Julietta, the enigmatic opera by the Czech composer Bohuslav Martinů − who also wrote the libretto − is based on the play Juliette, ou La clé des songes (Juliette, or The Key of Dreams) by the French author Georges Neveux. Modern performances of the work have been rare, although a Paris production was revived in London in 2012 to enthusiastic audiences, and a new production was also staged in Bremen about a year ago.
Martinů was well aware that the play had met with harsh criticism among Parisian theatre-goers in the 1930s. But the composer’s close association, both with the French Surrealists − who were interested in the landscape of dreams − and others making headway in the study of the subconscious, positioned him nicely to explore like themes, and his opera met with great initial success.
The story itself is as illogical as it is lack-lustre. Michel (Joseph Kaiser) is a bookseller who travels to a seaside city where none of the inhabitants remember anything about their pasts. When the townspeople realize that he has the gift of memory − by remembering the rubber ducky in his childhood bath − he is elected to lead the town. Okay, other politicians have risen to power on fewer credentials, right? But then, Michel stays on, trying to find a woman named Julietta (Annette Dasch), whose voice he once heard from a balcony across the village square. Is that, perhaps, Shakespeare’s Juliet connection?
As the audience, we can’t be sure whether the heroine here is real or a product of Michel’s imagination, but he does eventually find her, and the couple profess mutual love. Yet almost as often as she appears, Juliette calls and sings to him from undisclosed locations. Over a quarrel related to an insult she levels at him (“you looked like an elephant”), Michel is provoked into shooting her, but given that she may be imaginary, however, nothing can affirm that she is really dead. At the "Central Office of Dreams", however, Michel is warned that if he does escape the dream, he will be confined to its world forever. Sadly, that’s exactly the option the poor man decides to take. So in sum, with few auxiliary characters of note, a little humour, perhaps, and a modestly happy ending, Juliette assumes the posture of an awkward Olive to Michel’s Popeye, embracing him with one foot raised idly behind.

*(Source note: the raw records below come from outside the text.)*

(* ===== verification/Evidence.v ===== *)
(** Signed run evidence, [src/src/contracts/evidence.rs]: the bundle a worker
    signs at the end of a run, its shape, the check that it stayed inside the
    Work Order it embeds, and its verification against what ASF expects. *)

From Stdlib Require Import ZArith Lia.
From stdpp Require Import base tactics option list strings sets.
From S2P Require Import Prelude RustStr RustOrd Ids Authority Identity WorkItem Crypto Governance Security WorkOrder.

Definition EVIDENCE_SCHEMA_V1 : string := "runmill.evidence/v1".
Definition EVIDENCE_ENVELOPE_SCHEMA_V1 : string := "runmill.evidence-envelope/v1".
Definition EVIDENCE_SIGNATURE_DOMAIN : string := "runmill.evidence-envelope/v1".

(** ** Data *)

Module CheckConclusion.
Inductive CheckConclusion := Passed | Failed | Skipped.
End CheckConclusion.
Abbreviation CheckConclusion := CheckConclusion.CheckConclusion.

#[global] Instance CheckConclusion_eq_dec : EqDecision CheckConclusion.
Proof. solve_decision. Defined.

Record CheckEvidence := mkCheckEvidence {
  ce_check_id : string;
  ce_candidate_sha : string;
  ce_conclusion : CheckConclusion;
  ce_artifact_digest : option string
}.

Record ReviewEvidence := mkReviewEvidence {
  rv_reviewer_profile : string;
  rv_reviewer_principal : string;
  rv_candidate_sha : string;
  rv_independent : bool;
  rv_approved : bool;
  rv_report_digest : string
}.

Record PullRequestEvidence := mkPullRequestEvidence {
  pre_repository : string;
  pre_number : Z;
  pre_url : string;
  pre_base_sha : string;
  pre_head_sha : string;
  pre_required_ci_contexts : BTreeSet string;
  pre_successful_ci_contexts : BTreeSet string
}.

#[global] Instance PullRequestEvidence_eq_dec : EqDecision PullRequestEvidence.
Proof. solve_decision. Defined.

Record UsageEvidence := mkUsageEvidence {
  ue_cost_microunits : Z;
  ue_input_tokens : Z;
  ue_output_tokens : Z;
  ue_implementer_invocations : Z;
  ue_reviewer_invocations : Z;
  ue_fix_iterations : Z;
  ue_wall_time_seconds : Z
}.

Record RoleIdentityEvidence := mkRoleIdentityEvidence {
  ri_role : IdentityRole;
  ri_provider : string;
  ri_profile_ref : CtxlaneProfileRef;
  ri_principal_ref : string;
  ri_lease_id : string;
  ri_model : string;
  ri_isolation : string
}.

Record RuntimeDigestEvidence := mkRuntimeDigestEvidence {
  rd_harness : string;
  rd_tool_policy : string;
  rd_sandbox : string;
  rd_dependencies : string;
  rd_runtime : string
}.

Module RoleOutcomeConclusion.
Inductive RoleOutcomeConclusion := Completed | Refused | Failed.
End RoleOutcomeConclusion.
Abbreviation RoleOutcomeConclusion := RoleOutcomeConclusion.RoleOutcomeConclusion.

#[global] Instance RoleOutcomeConclusion_eq_dec : EqDecision RoleOutcomeConclusion.
Proof. solve_decision. Defined.

Record RoleOutcomeEvidence := mkRoleOutcomeEvidence {
  ro_role : IdentityRole;
  ro_candidate_sha : option string;
  ro_conclusion : RoleOutcomeConclusion;
  ro_summary_digest : string
}.

Record FindingEvidence := mkFindingEvidence {
  fe_stable_code : string;
  fe_severity : string;
  fe_candidate_sha : string;
  fe_disposition : string;
  fe_report_digest : string
}.

Module SideEffectStatus.
Inductive SideEffectStatus := Confirmed | Reconciled | Ambiguous | Failed.
End SideEffectStatus.
Abbreviation SideEffectStatus := SideEffectStatus.SideEffectStatus.

Record SideEffectEvidence := mkSideEffectEvidence {
  se_effect_type : string;
  se_idempotency_key : string;
  se_intent_digest : string;
  se_status : SideEffectStatus;
  se_observation_digest : option string;
  se_candidate_sha : option string
}.

Record ApprovalEvidenceRecord := mkApprovalEvidenceRecord {
  ap_approval_type : string;
  ap_decision : string;
  ap_binding_digest : string;
  ap_candidate_sha : option string;
  ap_approver_subject : string
}.

Record ArtifactManifestEntry := mkArtifactManifestEntry {
  ame_digest : string;
  ame_media_type : string;
  ame_size : Z;
  ame_retention_class : string;
  ame_location : string
}.

(** [policy_input_digests] is a [BTreeMap]: its entries in the order of the keys. *)
Record EvidenceBundleV1 := mkEvidenceBundleV1 {
  eb_schema : string;
  eb_evidence_id : EvidenceId;
  eb_work_item_id : WorkItemId;
  eb_attempt_id : AttemptId;
  eb_run_id : RunId;
  eb_worker_id : WorkerId;
  eb_worker_generation : Z;
  eb_work_order_digest : string;
  eb_work_order : SignedWorkOrder;
  eb_work_order_signature_verified_by_worker : bool;
  eb_source_snapshot_digest : string;
  eb_policy_input_digests : list (string * string);
  eb_repository : string;
  eb_base_ref : string;
  eb_base_sha : string;
  eb_candidate_sha : string;
  eb_remote_head_sha : string;
  eb_merge_sha : option string;
  eb_changed_paths : BTreeSet string;
  eb_diff_digest : string;
  eb_identity_attribution : list RoleIdentityEvidence;
  eb_runtime_digests : RuntimeDigestEvidence;
  eb_role_outcomes : list RoleOutcomeEvidence;
  eb_findings : list FindingEvidence;
  eb_requested_target : ClosureTarget;
  eb_target_satisfied : bool;
  eb_checks : list CheckEvidence;
  eb_review : ReviewEvidence;
  eb_pull_request : option PullRequestEvidence;
  eb_side_effects : list SideEffectEvidence;
  eb_approvals : list ApprovalEvidenceRecord;
  eb_cancellation : option string;
  eb_artifacts : list ArtifactManifestEntry;
  eb_usage : UsageEvidence;
  eb_stop_reason : string;
  eb_produced_at : DateTime
}.

Record SignedEvidenceBundle := mkSignedEvidenceBundle {
  sb_envelope_schema : string;
  sb_algorithm : string;
  sb_key_id : string;
  sb_payload_digest : string;
  sb_payload : EvidenceBundleV1;
  sb_signature : string
}.

(** [ProtectedEvidence]: what the signature covers. *)
Record ProtectedEvidence := mkProtectedEvidence {
  pv_schema : string;
  pv_algorithm : string;
  pv_key_id : string;
  pv_payload_digest : string;
  pv_payload : EvidenceBundleV1
}.

Record EvidenceExpectation `{Ed25519} := mkEvidenceExpectation {
  ex_asf_work_order_key : VerifyingKey;
  ex_asf_work_order_key_id : string;
  ex_worker_key_id : string;
  ex_work_item_id : WorkItemId;
  ex_attempt_id : AttemptId;
  ex_run_id : RunId;
  ex_worker_id : WorkerId;
  ex_work_order_digest : string;
  ex_repository : string;
  ex_base_sha : string;
  ex_candidate_sha : string;
  ex_target : ClosureTarget;
  ex_required_local_checks : BTreeSet string;
  ex_required_ci_contexts : BTreeSet string;
  ex_current_worker_generation : Z;
  ex_independently_observed_pull_request : option PullRequestEvidence
}.

(** ** Shape *)

(** The digests the loop of [validate_payload_shape] visits, in its order. *)
Definition provenance_digests (e : EvidenceBundleV1) : list string :=
  (snd <$> eb_policy_input_digests e)
  ++ [ rd_harness (eb_runtime_digests e); rd_tool_policy (eb_runtime_digests e);
       rd_sandbox (eb_runtime_digests e); rd_dependencies (eb_runtime_digests e);
       rd_runtime (eb_runtime_digests e); rv_report_digest (eb_review e) ]
  ++ (ame_digest <$> eb_artifacts e)
  ++ (ro_summary_digest <$> eb_role_outcomes e)
  ++ (fe_report_digest <$> eb_findings e)
  ++ omap ce_artifact_digest (eb_checks e)
  ++ (eb_side_effects e ≫= λ effect,
        se_intent_digest effect :: option_list (se_observation_digest effect))
  ++ (ap_binding_digest <$> eb_approvals e).

Definition unsafe_changed_path (path : string) : bool :=
  str_is_empty path || starts_with "/" path || contains ".." path
  || contains_char (Ascii.ascii_of_nat 0) path.

Definition all_roles : BTreeSet IdentityRole :=
  bs_of_list [IdentityRole.Implementer; IdentityRole.LocalReviewer; IdentityRole.PrReviewer].

Definition incomplete_identity (i : RoleIdentityEvidence) : bool :=
  negb (bool_decide (ri_provider i
          = CtxlaneProvider_to_string (CtxlaneProfileRef_provider (ri_profile_ref i))))
  || blank (ri_principal_ref i) || blank (ri_lease_id i) || blank (ri_model i)
  || negb (bool_decide (ri_isolation i = "credential-isolated")).

Definition validate_payload_shape (e : EvidenceBundleV1) : res unit :=
  bail_if (negb (bool_decide (eb_schema e = EVIDENCE_SCHEMA_V1))
           || (eb_worker_generation e =? 0)
           || blank (eb_repository e) || blank (eb_base_ref e) || blank (eb_stop_reason e)
           || negb (is_git_sha (eb_base_sha e))
           || negb (is_git_sha (eb_candidate_sha e))
           || negb (is_sha256_digest (eb_work_order_digest e))
           || negb (is_sha256_digest (eb_source_snapshot_digest e))
           || negb (is_sha256_digest (eb_diff_digest e)))
    (Validation [Lit "evidence is missing required versioned provenance fields"]) ;;
  try_for (provenance_digests e) (λ digest,
    bail_if (negb (is_sha256_digest digest))
      (Validation [Lit "evidence provenance digests must use lowercase sha256"])) ;;
  bail_if (existsb unsafe_changed_path (elems (eb_changed_paths e)))
    (Validation [Lit "evidence contains an unsafe changed path"]) ;;
  let roles := bs_of_list (ri_role <$> eb_identity_attribution e) in
  bail_if (negb (Nat.eqb (length (eb_identity_attribution e)) 3)
           || negb (bool_decide (roles = all_roles)))
    (Validation [Lit "evidence must attribute all three identity roles"]) ;;
  try_for (eb_identity_attribution e) (λ identity,
    bail_if (incomplete_identity identity)
      (Validation [Lit "identity attribution is incomplete, mismatched, or not credential-isolated"])) ;;
  let implementer :=
    ri_principal_ref <$>
      find (λ i, bool_decide (ri_role i = IdentityRole.Implementer)) (eb_identity_attribution e) in
  bail_if (is_none implementer
           || existsb (λ i, negb (bool_decide (ri_role i = IdentityRole.Implementer))
                            && bool_decide (Some (ri_principal_ref i) = implementer))
                (eb_identity_attribution e))
    (Validation [Lit "evidence does not prove reviewer principal independence"]) ;;
  let outcome_roles := bs_of_list (ro_role <$> eb_role_outcomes e) in
  bail_if (negb (Nat.eqb (length (eb_role_outcomes e)) 3)
           || negb (bool_decide (outcome_roles = roles))
           || existsb (λ o, negb (bool_decide (ro_conclusion o = RoleOutcomeConclusion.Completed))
                            || negb (bool_decide (ro_candidate_sha o = Some (eb_candidate_sha e))))
                (eb_role_outcomes e))
    (Validation [Lit "successful evidence requires exact-candidate outcomes for all three roles"]) ;;
  bail_if (existsb (λ f, negb (bool_decide (fe_candidate_sha f = eb_candidate_sha e)))
             (eb_findings e))
    (Validation [Lit "evidence findings are not bound to the exact candidate"]).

General Director Andreas Homoki can be commended for picking up such an obscure work. In doing so, he shows his vision for the Zurich Opera as something other than an opera house that simply spoonfeeds old favourites to a conservative audience. Further, the two principal singers must be singled out for their fine vocal achievements. Young Canadian tenor Joseph Kaiser played a convincing – if painfully naïve − Michel, and the stunning German soprano Annette Dasch has a consistently round and beautiful legato voice in the lead role. When either had any real substance to sing, it was pure magic to hear them. But most of their duets came across in the score as exaggerated and saccharin, embedded in a somewhat spiritless score.
Indeed, there are countless scenes in which one lover is shuffling around on stage looking for the other; Michel, particularly, potters at great length in the empty library in Act lll, making one wish all the more that the opera had finished neatly after Act II, which − as plots go − might have worked. Juliette’s plight is no less grave: as the ultimate tease, she sings like a Greek siren to Michel three times, bumping him out of his pale reveries until he returns to his ramblings centre stage.